Required work>
Transcribe word for word the lines spanning the line with "filter raises). *)" through the end of the records.

Data extracts>

Lemma repo_events_cases (repo_name : string) :
  (exists e,
      get_repo W repo_name = Raise e /\
      repo_events json_dumps per_page W repo_name
      = [Print (repo_message repo_name e)] /\
      visited_prs per_page W repo_name = [])
  \/ (exists repo e,
         get_repo W repo_name = Ok repo /\ crawl per_page repo = Raise e /\
         repo_events json_dumps per_page W repo_name
         = [Print (MsgScraping repo_name); Print (repo_message repo_name e)] /\
         visited_prs per_page W repo_name = [])
  \/ (exists repo prs,
         get_repo W repo_name = Ok repo /\ crawl per_page repo = Ok prs /\
         repo_events json_dumps per_page W repo_name
         = (Print (MsgScraping repo_name)
            :: flat_map (pr_events json_dumps) (completed prs)
            ++ failure_events (repo_message repo_name) (prs_failure prs))%list /\
         visited_prs per_page W repo_name = completed prs).
Proof.
  unfold repo_events, visited_prs.
  destruct (get_repo W repo_name) as [repo|e].
  - destruct (crawl per_page repo) as [prs|e] eqn:Hcrawl.
    + right. right. exists repo, prs. repeat split; assumption || reflexivity.
    + right. left. exists repo, e. repeat split; assumption || reflexivity.
  - left. exists e. repeat split; reflexivity.
Qed.

Lemma writes_pr_events (pr : PullRequest) :
  writes (pr_events json_dumps pr) = pr_chunks json_dumps pr.
Proof.
  unfold pr_events, pr_chunks.
  destruct (merged pr) as [[|]|]; try reflexivity.
  destruct (pr_user pr) as [pr_author|]; [|reflexivity].
  rewrite !writes_app, writes_map_Write, writes_failure_events.
  simpl. apply app_nil_r.
Qed.

Lemma writes_repo_events (repo_name : string) :
  writes (repo_events json_dumps per_page W repo_name)
  = flat_map (pr_chunks json_dumps) (visited_prs per_page W repo_name).
Proof.
  destruct (repo_events_cases repo_name)
    as [(e & _ & -> & ->)|[(repo & e & _ & _ & -> & ->)
                          |(repo & prs & _ & _ & -> & ->)]];
    try reflexivity.
  cbn [writes]. rewrite writes_app, writes_failure_events, app_nil_r.
  rewrite writes_flat_map.
  apply flat_map_ext. intros pr. apply writes_pr_events.
Qed.

Lemma sleeps_repo_events (repo_name : string) :
  sleeps (repo_events json_dumps per_page W repo_name)
  = repeat SLEEP_MS
      (List.length (filter is_merged (visited_prs per_page W repo_name))).
Proof.
  destruct (repo_events_cases repo_name)
    as [(e & _ & -> & ->)|[(repo & e & _ & _ & -> & ->)
                          |(repo & prs & _ & _ & -> & ->)]];
    try reflexivity.
  cbn [sleeps]. rewrite sleeps_app, sleeps_failure_events, app_nil_r.
  apply completed_sleeps.
Qed.

(** The lines a pull request's turn prints are those of its handler. *)
Lemma pr_events_print (pr : PullRequest) (m : Msg) :
  In (Print m) (pr_events json_dumps pr) <->
  exists pr_author e,
    merged pr = Ok true /\ pr_user pr = Ok pr_author /\
    listing_failure pr_author (get_review_comments pr) = Some e /\
    m = pr_message pr e.
Proof.
  unfold pr_events.
  destruct (merged pr) as [[|]|ex];
    try (split; [intros [] | intros (a & e & H & _); discriminate H]).
  destruct (pr_user pr) as [pr_author|ex];
    [|split; [intros [] | intros (a & e & _ & H & _); discriminate H]].
  rewrite !in_app_iff, in_map_iff, in_failure_events. split.
  - intros [(c & Hc & _)|[(e & He & H)|H]]; [discriminate Hc| |].
    + injection H as ->. exists pr_author, e. auto.
    + destruct H as [H|[]]. discriminate H.
  - intros (a & e & _ & Ha & He & ->). injection Ha as <-.
    right. left. eauto.
Qed.

Lemma repo_events_no_bracket (repo_name : string) (e : Event) :
  In e (repo_events json_dumps per_page W repo_name) -> is_bracket e = false.
Proof.
  intros H. apply repo_events_shape in H.
  destruct H as [[c ->]|[[m ->]| ->]]; reflexivity.
Qed.

(** The trace of a started run, as a list. *)
Lemma run_trace_started (login : string) :
  truthy (GITHUB_PAT W) = true -> get_user_login W = Ok login ->
  let evs := flat_map (repo_events json_dumps per_page W) TARGET_REPOS in
  run json_dumps per_page W
  = (Print (MsgAuthenticated login) :: OpenW OUTPUT_FILE :: evs
     ++ [Close; Print MsgCurationComplete;
         Print (MsgTotal (List.length (writes evs)));
         Print (MsgSavedTo OUTPUT_FILE)])%list.
Proof.
  intros Htoken Hauth evs. unfold run.
  rewrite (run_started json_dumps per_page W _ Htoken Hauth). reflexivity.
Qed.

Lemma writes_targets (targets : list string) :
  writes (flat_map (repo_events json_dumps per_page W) targets)
  = flat_map
      (fun repo_name =>
         flat_map (pr_chunks json_dumps) (visited_prs per_page W repo_name))
      targets.
Proof.
  rewrite writes_flat_map. apply flat_map_ext. intros name.
  apply writes_repo_events.
Qed.

Lemma writes_run_started (login : string) :
  truthy (GITHUB_PAT W) = true -> get_user_login W = Ok login ->
  writes (run json_dumps per_page W) = expected_chunks json_dumps per_page W.
Proof.
  intros Htoken Hauth. rewrite (run_trace_started login Htoken Hauth).
  cbn [writes]. rewrite writes_app. cbn [writes]. rewrite app_nil_r.
  apply writes_targets.
Qed.

Lemma file_after_started (login : string) (content : option (list string)) :
  truthy (GITHUB_PAT W) = true -> get_user_login W = Ok login ->
  file_after content (run json_dumps per_page W)
  = Some (writes (run json_dumps per_page W)).
Proof.
  intros Htoken Hauth. rewrite (run_trace_started login Htoken Hauth).
  cbn [file_after fold_left file_step writes].
  apply (file_after_opened _ []).
  intros e He. apply in_app_iff in He. destruct He as [He|He].
  - apply in_flat_map in He. destruct He as (name & _ & He).
    eapply repo_events_not_open. eassumption.
  - simpl in He. destruct He as [<-|[<-|[<-|[<-|[]]]]]; reflexivity.
Qed.

End Shapes.

(** ** What ends up in the output *)

Lemma accepted_reached (pr_author : string) (earlier later : list Comment)
    (comment : Comment) :
  (forall c e, In c earlier -> is_high_quality c pr_author <> Raise e) ->
  is_high_quality comment pr_author = Ok true ->
  In comment (accepted pr_author (earlier ++ comment :: later)).
Proof.
  intros Hb Hq. induction earlier as [|c earlier IH]; cbn [app accepted].
  - rewrite Hq. left. reflexivity.
  - assert (IH' : In comment (accepted pr_author (earlier ++ comment :: later)))
      by (apply IH; intros c' e Hc'; apply Hb; right; assumption).
    destruct (is_high_quality c pr_author) as [[|]|e] eqn:Hc.
    + right. assumption.
    + assumption.
    + exfalso. apply (Hb c e (or_introl eq_refl)). assumption.
Qed.

(** X1.  In a run that got past the credential and the authentication,
    every comment that the filter accepts is written, provided it is
    yielded by the listing of a merged pull request whose turn is taken
    and the filter raised on no comment yielded before it; a listing that
    raises later does not take it back. *)
Theorem qualifying_comments_are_written (json_dumps : PyVal -> string)
    (per_page : nat) (W : World) (login repo_name pr_author : string)
    (pr : PullRequest) (comment : Comment) (earlier later : list Comment) :
  truthy (GITHUB_PAT W) = true -> get_user_login W = Ok login ->
  In repo_name TARGET_REPOS -> In pr (visited_prs per_page W repo_name) ->
  merged pr = Ok true -> pr_user pr = Ok pr_author ->
  yielded (get_review_comments pr) = (earlier ++ comment :: later)%list ->
  (forall c e, In c earlier -> is_high_quality c pr_author <> Raise e) ->
  is_high_quality comment pr_author = Ok true ->
  In (Write (chunk_of json_dumps comment)) (run json_dumps per_page W).
Proof.
  intros Htoken Hauth Hname Hpr Hm Hu Hy Hb Hq.
  apply in_writes. rewrite (writes_run_started _ _ _ login Htoken Hauth).
  unfold expected_chunks. apply in_flat_map. exists repo_name.
  split; [assumption|]. apply in_flat_map. exists pr. split; [assumption|].
  unfold pr_chunks, gold_chunks. rewrite Hm, Hu, Hy. apply in_map.
  apply accepted_reached; assumption.
Qed.

Lemma qualifying_comments_are_written_witness :
  In (Write (chunk_of sample_dumps gold_comment))
    (run sample_dumps 30 world_one_repo).
Proof.
  apply (qualifying_comments_are_written sample_dumps 30 world_one_repo
           "curator" "microsoft/vscode" "alice" pr_merged gold_comment [] []);
    try reflexivity.
  - right. left. reflexivity.
  - right. right. left. reflexivity.
  - intros c e [].
Defined.

(** X2.  After such a run the output file holds, whatever it held before,
    the lines of the accepted comments in this order: target by target as
    configured, pull request by pull request as the first page lists them
    (up to the first one whose flag or author cannot be read), comment by
    comment as the listing yields them (up to the first one on which the
    filter raises). *)
Theorem output_file_content (json_dumps : PyVal -> string) (per_page : nat)
    (W : World) (login : string) (previous : option (list string)) :
  truthy (GITHUB_PAT W) = true -> get_user_login W = Ok login ->
  file_after previous (run json_dumps per_page W)
  = Some (expected_chunks json_dumps per_page W).
Proof.
  intros Htoken Hauth.
  rewrite (file_after_started _ _ _ login previous Htoken Hauth).
  rewrite (writes_run_started _ _ _ login Htoken Hauth). reflexivity.
Qed.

Result of the exercise>
    filter raises). *)
Theorem output_file_content (json_dumps : PyVal -> string) (per_page : nat)
    (W : World) (login : string) (previous : option (list string)) :
  truthy (GITHUB_PAT W) = true -> get_user_login W = Ok login ->
  file_after previous (run json_dumps per_page W)
  = Some (expected_chunks json_dumps per_page W).
Proof.
  intros Htoken Hauth.
  rewrite (file_after_started _ _ _ login previous Htoken Hauth).
  rewrite (writes_run_started _ _ _ login Htoken Hauth). reflexivity.
Qed.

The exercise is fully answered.